Singles from Cry Forever
- "Everybody Rise" Released: 18 June 2020; "C'mon" Released: 23 October 2020; "All the Lies About Me" Released: 4 December 2020; "Love Songs Ain't for Us" Released: 19 February 2021; "Baby Steps" Released: 19 March 2021; "Amy Shark" Released: 16 April 2021; "Worst Day of My Life" Released: 18 June 2021;

= Cry Forever =

Cry Forever is the second studio album by Australian alternative pop singer-songwriter Amy Shark, released on 30 April 2021 through Wonderlick Entertainment and Sony Music Australia.

Cry Forever achieved minor commercial success, debuting and peaking at number 1 on the ARIA Albums Chart, number 15 on the New Zealand Albums Chart, and number 67 on the Swiss Albums Chart.

At the 2021 ARIA Music Awards, the album was nominated for Album of the Year, Best Artist and Best Pop Release.

At the 2022 Queensland Music Awards, the release won Highest Selling Album of the Year.

==Background and release==
Cry Forever was announced on 4 December 2020, alongside the album's third single, "All the Lies About Me". Upon the album's announcement, Shark said "I am so proud of this album and it's time to hand these songs over to the fans. These are some of the most personal and confronting songs I've ever written and I can't wait to share them with everyone."

==Promotion==
In February 2021, Shark announced the forthcoming release of a docu-series titled Forever, Amy Shark, which documents the recording process of the album Cry Forever.

The album was supported by an Australian tour throughout June and July 2021.

===Singles===
"Everybody Rise" was released on 18 June 2020 as the album's lead single.

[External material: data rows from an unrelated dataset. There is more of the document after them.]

(** [parseShareSpecs], with the specs so far. *)
Fixpoint parse_specs (args : list bytes) (specs : list shareSpec) : opt (list shareSpec) :=
  match args with
  | [] => Ok specs
  | a :: args =>
      let '(name, dir, ok) := Cut equals a in
      if negb ok || bool_decide (name = []) || bool_decide (dir = []) then Err (NotNameDir a)
      else if bool_decide (slash ∈ name) || bool_decide (backslash ∈ name) then Err (NotOneElement a)
      else if bool_decide (name ∈ sh_name <$> specs) then Err (NameUsed a name)
      else parse_specs args (specs ++ [MkShare name dir])
  end.
Definition parseShareSpecs (args : list bytes) : opt (list shareSpec) := parse_specs args [].

(** ** Machines *)

(** [netip.Prefix.Contains]: the bits of the prefix are those of the address. *)
Definition Contains (p : Prefix) (a : Addr) : bool :=
  bool_decide (zone a = []) && negb (bool_decide (ip a = [])) && bool_decide (length (ip a) = length (ip (p_addr p))) &&
  (Z.shiftr (Z.lxor (be (ip a)) (be (ip (p_addr p)))) (8 * zlen (ip a) - p_bits p) =? 0).

(** [defaultClientIP]. *)
Definition defaultClientIP : Addr := MkAddr [10; 98; 0; 65] [].

(** The address of a client: the one it gives, or the default for a client alone. *)
Definition client_addr (a ipStr : bytes) (alone : bool) : opt Addr :=
  if negb (bool_decide (ipStr = [])) then
    match ParseAddr ipStr with Some i => if Is4 i then Ok i else Err (NotIPv4 a ipStr) | None => Err (NotIPv4 a ipStr) end
  else if alone then Ok defaultClientIP else Err (EachNeedsIP a).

The song peaked at number 31 on the ARIA Singles Chart and won the ARIA Award for Best Pop Release at the 2020 ARIA Music Awards.

"C'mon", featuring Blink-182 drummer Travis Barker, was released on 23 October 2020 as the album's second single. It debuted and peaked at number 56 on the ARIA Singles Chart.

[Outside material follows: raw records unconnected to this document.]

Lemma openShares_leaves specs handleTable : leaves (openShares w specs handleTable) (fun cfgs => share_block (length cfgs)).
Proof.
  unfold openShares. case_bool_decide; [apply leaves_fail|]. destruct (_ && _); [apply leaves_fail|]. apply leaves_grows.
  eapply grows_bind; [by apply (open_each_grows handleTable specs 0 [])|]. intros cfgs.
  assert (Hm : grows (bind (or_close_list (Share <$> seq 0 (length cfgs)) match Multi.OpenMulti cfgs with inl _ => ret tt | inr e => fail (NotTogether e) end)
             (fun _ => (ret cfgs : act _))) (share_block (length cfgs)) (fun cfgs => share_block (length cfgs))).
  { eapply grows_bind; [apply (grows_or_close _ _ _ (fun _ => [])); [|apply share_block_perm]|intros []; by apply grows_ret].
    destruct (Multi.OpenMulti cfgs); [apply leaves_ret|apply leaves_fail]. }
  destruct cfgs as [|c [|d cfgs]]; [exact Hm|by apply grows_ret|exact Hm].
Qed.

Lemma endpoint_leaves e : leaves (endpoint_listen w e) (fun _ => [Endpoint]).
Proof.
  unfold endpoint_listen. apply leaves_bind; [case_bool_decide; [apply leaves_ret|]; destruct (tcp_endpoint_ok _); [apply leaves_ret|apply leaves_fail]|intros _].
  apply leaves_bind; [apply leaves_call|intros _]. apply leaves_bind; [apply leaves_note|intros _]. apply leaves_grows, grows_acquire.
Qed.

Lemma notify_leaves : leaves (notify w) (fun _ => []).
Proof. unfold notify. apply leaves_bind; [apply leaves_call|intros _; apply leaves_note]. Qed.

Definition attached (came : bool) : list resource := if came then [Attached] else [].

Lemma accept_leaves server bits : leaves (acceptNetwork w server bits) attached.
Proof.
  unfold acceptNetwork. destruct (w_accept w) as [e|[|]]; [apply leaves_fail| |by intros h].
  apply leaves_bind; [apply leaves_note|intros _]. intros h. unfold bind, acquire, release, fail, ret.
  destruct (network_ok server bits); cbn [h_open h_log close_ attached app]; [done|apply without_here].
Qed.

Lemma open_port_grows udp port closers : grows (open_port w udp port closers) (reverse closers) (fun closers => reverse closers).
Proof.
  unfold open_port. eapply grows_bind; [apply (grows_or_close _ _ _ (fun _ => [])); [apply leaves_call|symmetry; apply reverse_Permutation]|intros []].
  cbn [app]. eapply grows_bind; [apply grows_note|intros []]. eapply grows_bind; [apply grows_acquire|intros []]. apply grows_ret. by rewrite reverse_snoc.
Qed.

Lemma serveSharesOn_leaves : leaves (serveSharesOn w) (fun closers => reverse closers).
Proof.
  apply leaves_grows. unfold serveSharesOn. apply (grows_each _ _ ([] : list resource) (fun closers => reverse closers)). intros port closers.
  eapply grows_bind; [apply open_port_grows|intros closers'; apply open_port_grows].
Qed.

Lemma open_socket_grows udp addr st : grows (open_socket w udp addr st) (reverse st.1) (fun st => reverse st.1).
Proof.
  destruct st as [closers port]. cbn [open_socket fst].
  eapply grows_bind; [apply (grows_or_close _ _ _ (fun _ => [])); [|symmetry; apply reverse_Permutation]|].
  - destruct (w_socket w udp addr port); [apply leaves_fail|apply leaves_ret].
  - intros p. cbn [app]. eapply grows_bind; [apply grows_note|intros []]. eapply grows_bind; [apply grows_acquire|intros []]. apply grows_ret. cbn [fst]. by rewrite reverse_snoc.
Qed.

Lemma bind_all_grows o st : grows (bind_all w o st) (reverse st.1) (fun st => reverse st.1).
Proof.
  unfold bind_all. apply (grows_each _ _ st (fun st => reverse st.1)). intros addr st'.
  eapply (grows_bind _ _ _ (fun st => reverse st.1)); [destruct (so_udp o); [apply open_socket_grows|by apply grows_ret]|].
  intros st''. destruct (so_tcp o); [apply open_socket_grows|by apply grows_ret].
Qed.

Lemma bind_ports_leaves o : leaves (bind_ports w o) (fun r => reverse r.1.1).
Proof.
  apply leaves_grows. unfold bind_ports. eapply grows_bind; [apply (bind_all_grows o ([], so_port o))|]. intros [closers nfsPort].
  destruct (_ =? 0); [by apply grows_ret|]. eapply grows_bind; [apply (bind_all_grows o (closers, so_portmap o))|]. intros [closers' pmapPort]. by apply grows_ret.
Qed.

(** What is open when none of the services is. *)
Definition plain (h : held resource moment) : Prop := Forall (fun r => is_sv r = false) (h_open h).

(** A result, if there is one, satisfies [P]. *)
Definition yields {A} (m : act A) (P : A -> Prop) : Prop := forall h a h', m h = (inr a, h') -> P a.

Definition no_sv (l : list resource) : Prop := Forall (fun r => is_sv r = false) l.

Lemma yields_bind {A B} (m : act A) (f : A -> act B) P Q : yields m P -> (forall a, P a -> yields (f a) Q) -> yields (bind m f) Q.
Proof. intros Hm Hf h b h'. unfold bind. destruct (m h) as [[e|a] h1] eqn:E; [done|]. apply Hf. by eapply Hm. Qed.

Lemma yields_any {A} (m : act A) : yields m (fun _ => True).
Proof. by intros h a h'. Qed.

Lemma yields_ret {A} (a : A) (P : A -> Prop) : P a -> yields (ret a) P.
Proof. by intros H h a' h' [= <- _]. Qed.

Lemma yields_each {A S} (f : A -> S -> act S) l s (P : S -> Prop) : (forall x s, P s -> yields (f x s) P) -> P s -> yields (each f l s) P.
Proof.
  intros Hf. revert s. induction l as [|x l IH]; intros s Hs; [by apply yields_ret|]. cbn. eapply yields_bind; [by apply Hf|]. intros s'. apply IH.
Qed.

(** From there, nothing is left open. *)
Definition clean {A} (m : act A) : Prop := forall h, plain h -> h_open (m h).2 = h_open h.

Lemma clean_leaves {A} (m : act A) : leaves m (fun _ => []) -> clean m.
Proof. intros Hm h _. specialize (Hm h). by destruct (m h) as [[e|a] h']. Qed.

Lemma clean_bind {A B} (m : act A) (f : A -> act B) : leaves m (fun _ => []) -> (forall a, clean (f a)) -> clean (bind m f).
Proof.
  intros Hm Hf h Hh. unfold bind. specialize (Hm h). destruct (m h) as [[e|a] h1]; [done|]. cbn in Hm. rewrite (Hf a h1); [done|].
  unfold plain. by rewrite Hm.
Qed.

(** What a function opens and a [defer] closes. *)
Lemma clean_scoped {A B} (m : act A) keeps closers (body : A -> act B) : leaves m keeps -> (forall a, closers a ≡ₚ keeps a) ->
  yields m (fun a => no_sv (keeps a)) -> (forall a, clean (body a)) -> clean (scoped m closers body).
Proof.
  intros Hm Hp Hs Hb h Hh. unfold scoped, bind. specialize (Hm h). specialize (Hs h). destruct (m h) as [[e|a] h1]; [done|]. specialize (Hs a h1 eq_refl).
  unfold defer. specialize (Hb a h1). destruct (body a h1) as [r [op log]]. cbn [snd h_open] in *.
  rewrite Hb, Hm; [by apply close_list_block|]. unfold plain. rewrite Hm. by apply Forall_app.
Qed.

(** What the log is when it returns. *)
Definition ends_with {A} (m : act A) (Q : A -> list moment -> Prop) : Prop := forall h a h', plain h -> m h = (inr a, h') -> Q a (h_log h').

Lemma ends_with_bind {A B} (m : act A) (f : A -> act B) Q : leaves m (fun _ => []) -> (forall a, ends_with (f a) Q) -> ends_with (bind m f) Q.
Proof.
  intros Hm Hf h b h' Hh. unfold bind. specialize (Hm h). destruct (m h) as [[e|a] h1]; [done|]. cbn in Hm. apply Hf. unfold plain. by rewrite Hm.
Qed.

Lemma close_list_log rs (h : held resource moment) : h_log (close_list rs h) = h_log h.
Proof. unfold close_list. revert h. induction rs as [|r rs IH]; intros h; [done|]. cbn. by rewrite IH. Qed.

Lemma ends_scoped {A B} (m : act A) keeps closers (body : A -> act B) Q : leaves m keeps -> yields m (fun a => no_sv (keeps a)) ->
  (forall a, ends_with (body a) Q) -> ends_with (scoped m closers body) Q.
Proof.
  intros Hm Hs Hb h b h' Hh. unfold scoped, bind. specialize (Hm h). specialize (Hs h). destruct (m h) as [[e|a] h1]; [done|]. specialize (Hs a h1 eq_refl).
  unfold defer. destruct (body a h1) as [[e|b'] h2] eqn:E; [done|]. intros [= -> <-]. rewrite close_list_log. eapply (Hb a); [|exact E].
  unfold plain. rewrite Hm. by apply Forall_app.
Qed.

(** *** The blocks have nothing of the services *)

Lemma share_block_no_sv specs handleTable : yields (openShares w specs handleTable) (fun cfgs => no_sv (share_block (length cfgs))).
Proof. intros h cfgs h' _. apply Forall_reverse, Forall_fmap, Forall_true. done. Qed.

Lemma endpoint_no_sv e : yields (endpoint_listen w e) (fun _ => no_sv [Endpoint]).
Proof. intros h a h' _. by repeat constructor. Qed.

Lemma accept_no_sv server bits : yields (acceptNetwork w server bits) (fun came => no_sv (attached came)).
Proof. intros h a h' _. destruct a; by repeat constructor. Qed.

Lemma open_port_no_sv udp port closers : no_sv closers -> yields (open_port w udp port closers) no_sv.
Proof.
  intros Hc. unfold open_port. repeat (eapply yields_bind; [apply yields_any|intros ? _]). apply yields_ret, Forall_app. split; [done|]. by repeat constructor.
Qed.

Lemma serveSharesOn_no_sv : yields (serveSharesOn w) (fun closers => no_sv (reverse closers)).
Proof.
  intros h closers h' H. apply Forall_reverse. revert h closers h' H. apply (yields_each _ _ _ no_sv); [|constructor]. intros port closers Hc.
  eapply yields_bind; [by apply open_port_no_sv|]. intros closers' Hc'. by apply open_port_no_sv.
Qed.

"All the Lies About Me" was released on 4 December 2020 as the album's third single. Shark said of the song: "This song is me at my most confused, broken and lonely. It's not easy hearing things about yourself that simply aren't true. Sometimes the noise gets too loud so I had to write this song as it's the only way I can talk."

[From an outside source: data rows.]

Lemma tidy_tidy n : holds (link_fs tidy_ents) (link_node tidy_ents 2) n -> tidy (link_fs tidy_ents) n.
Proof.
  intros H. apply tidy_holds in H as (i & Hi & ->); [|by left]. intros ents He.
  destruct (tidy_dirs i ents Hi He) as [-> | ->]; (split; [apply (bool_decide_unpack _); vm_compute; exact I|apply (bool_decide_unpack _); vm_compute; exact I]).
Qed.

Lemma tidy_root : Efs.Lookup (link_fs tidy_ents) (if bool_decide (@nil Z = []) then [slash] else []) = Ok (link_node tidy_ents 2).
Proof. vm_compute. reflexivity. Qed.

Lemma tidy_root_dir : Efs.IsDir (link_node tidy_ents 2) = true.
Proof. vm_compute. reflexivity. Qed.

Lemma tidy_calls : d_ops (runDump (link_fs tidy_ents) willing 3 [] new_dumper).2
  = [MkdirAll []; Symlink (str "/etc") [[120]]; MkdirAll [[121]]; OpenFile [[121]; [102]]; Write [[121]; [102]] (str "abc"); CloseFile [[121]; [102]];
     Chmod [[121]; [102]] 420; Chmod [[121]] 493; Chmod [] 493].
Proof. vm_compute. reflexivity. Qed.

Lemma dump_apart_witness :
  apart [MkdirAll []; Symlink (str "/etc") [[120]]; MkdirAll [[121]]; OpenFile [[121]; [102]]; Write [[121]; [102]] (str "abc"); CloseFile [[121]; [102]];
     Chmod [[121]; [102]] 420; Chmod [[121]] 493; Chmod [] 493].
Proof. rewrite <- tidy_calls. exact (dump_apart (link_fs tidy_ents) willing 3 [] (link_node tidy_ents 2) tidy_root tidy_root_dir tidy_tidy). Defined.

Lemma file_dumped_witness : exists writes, content writes = str "abc" /\
  d_ops (extract (link_fs tidy_ents) willing 0 (link_node tidy_ents 5) [[102]] new_dumper).2 = OpenFile [[102]] :: writes ++ [CloseFile [[102]]; Chmod [[102]] 420].
Proof.
  destruct (file_dumped (link_fs tidy_ents) willing (at_ (link_image tidy_ents)) 4096 (ReaderAtOK0 := image_reader_ok (link_image tidy_ents)) 0 (link_node tidy_ents 5) [[102]] new_dumper)
    as (writes & He & _ & Hc).
  1-3: vm_compute; reflexivity.
  1: done.
  1: split; [repeat constructor; vm_compute; discriminate|repeat constructor].
  1: vm_compute; discriminate.
  exists writes. rewrite He, Hc. split; [vm_compute; reflexivity|reflexivity].
Defined.

(** Nothing asks that the names of a directory differ: the second entry [x] is dumped
    through the link that the first one made, so a file is written to [/etc/f]. *)
Lemma dump_follows : exists k, d_ops (runDump (link_fs twice_ents) willing 3 [] new_dumper).2
  = [MkdirAll []; Symlink (str "/etc") [[120]]; MkdirAll [[120]]; OpenFile [[120]; [102]]; Write [[120]; [102]] (str "abc")] ++ k.
Proof. eexists. vm_compute. reflexivity. Qed.

(** Nor is a directory inside itself looked for: with an entry that has no name it goes
    on at the same path for ever. *)
Definition loop_node : Efs.Inode_t := link_node nameless_ents 2.

Lemma loop_dir : Efs.ReadDir (link_fs nameless_ents) loop_node = Ok [Efs.MkDirEntry [] 2; Efs.MkDirEntry [] 2].
Proof. vm_compute. reflexivity. Qed.
Lemma loop_inode : Efs.Inode (link_fs nameless_ents) 2 = Ok loop_node.
Proof. vm_compute. reflexivity. Qed.
Lemma loop_is_dir : Efs.IsDir loop_node = true.
Proof. vm_compute. reflexivity. Qed.

Lemma dump_endless fuel d : extract (link_fs nameless_ents) willing fuel loop_node [] d
  = (inl NoFuel, MkDumper (d_ops d ++ replicate fuel (MkdirAll [])) (d_files d) (d_bytes d)).
Proof.
  revert d. induction fuel as [|fuel IH]; intros d; cbn [extract]; rewrite loop_is_dir.
  - cbn. rewrite app_nil_r. by destruct d.
  - rewrite loop_dir. cbv beta iota zeta delta [call bind ret image try_ willing d_ops d_files d_bytes]. cbn [each_entry Efs.EName Efs.Ino].
    rewrite loop_inode, !bool_decide_eq_false_2 by set_solver.
    change (join_name [] []) with (@nil bytes). cbv beta iota zeta delta [bind ret orb]. rewrite IH. cbn. by rewrite <- app_assoc.
Qed.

"Love Songs Ain't for Us", featuring Australian country musician Keith Urban, was released on 19 February 2021 as the album's fourth single. The song was co-written with English singer Ed Sheeran.

"Baby Steps" was released on 19 March 2021 as the album's fifth single.

"Amy Shark" was released on 16 April 2021 as the album's sixth single. Shark said of the song: "This song is my story. In a way this album closes so many chapters for me."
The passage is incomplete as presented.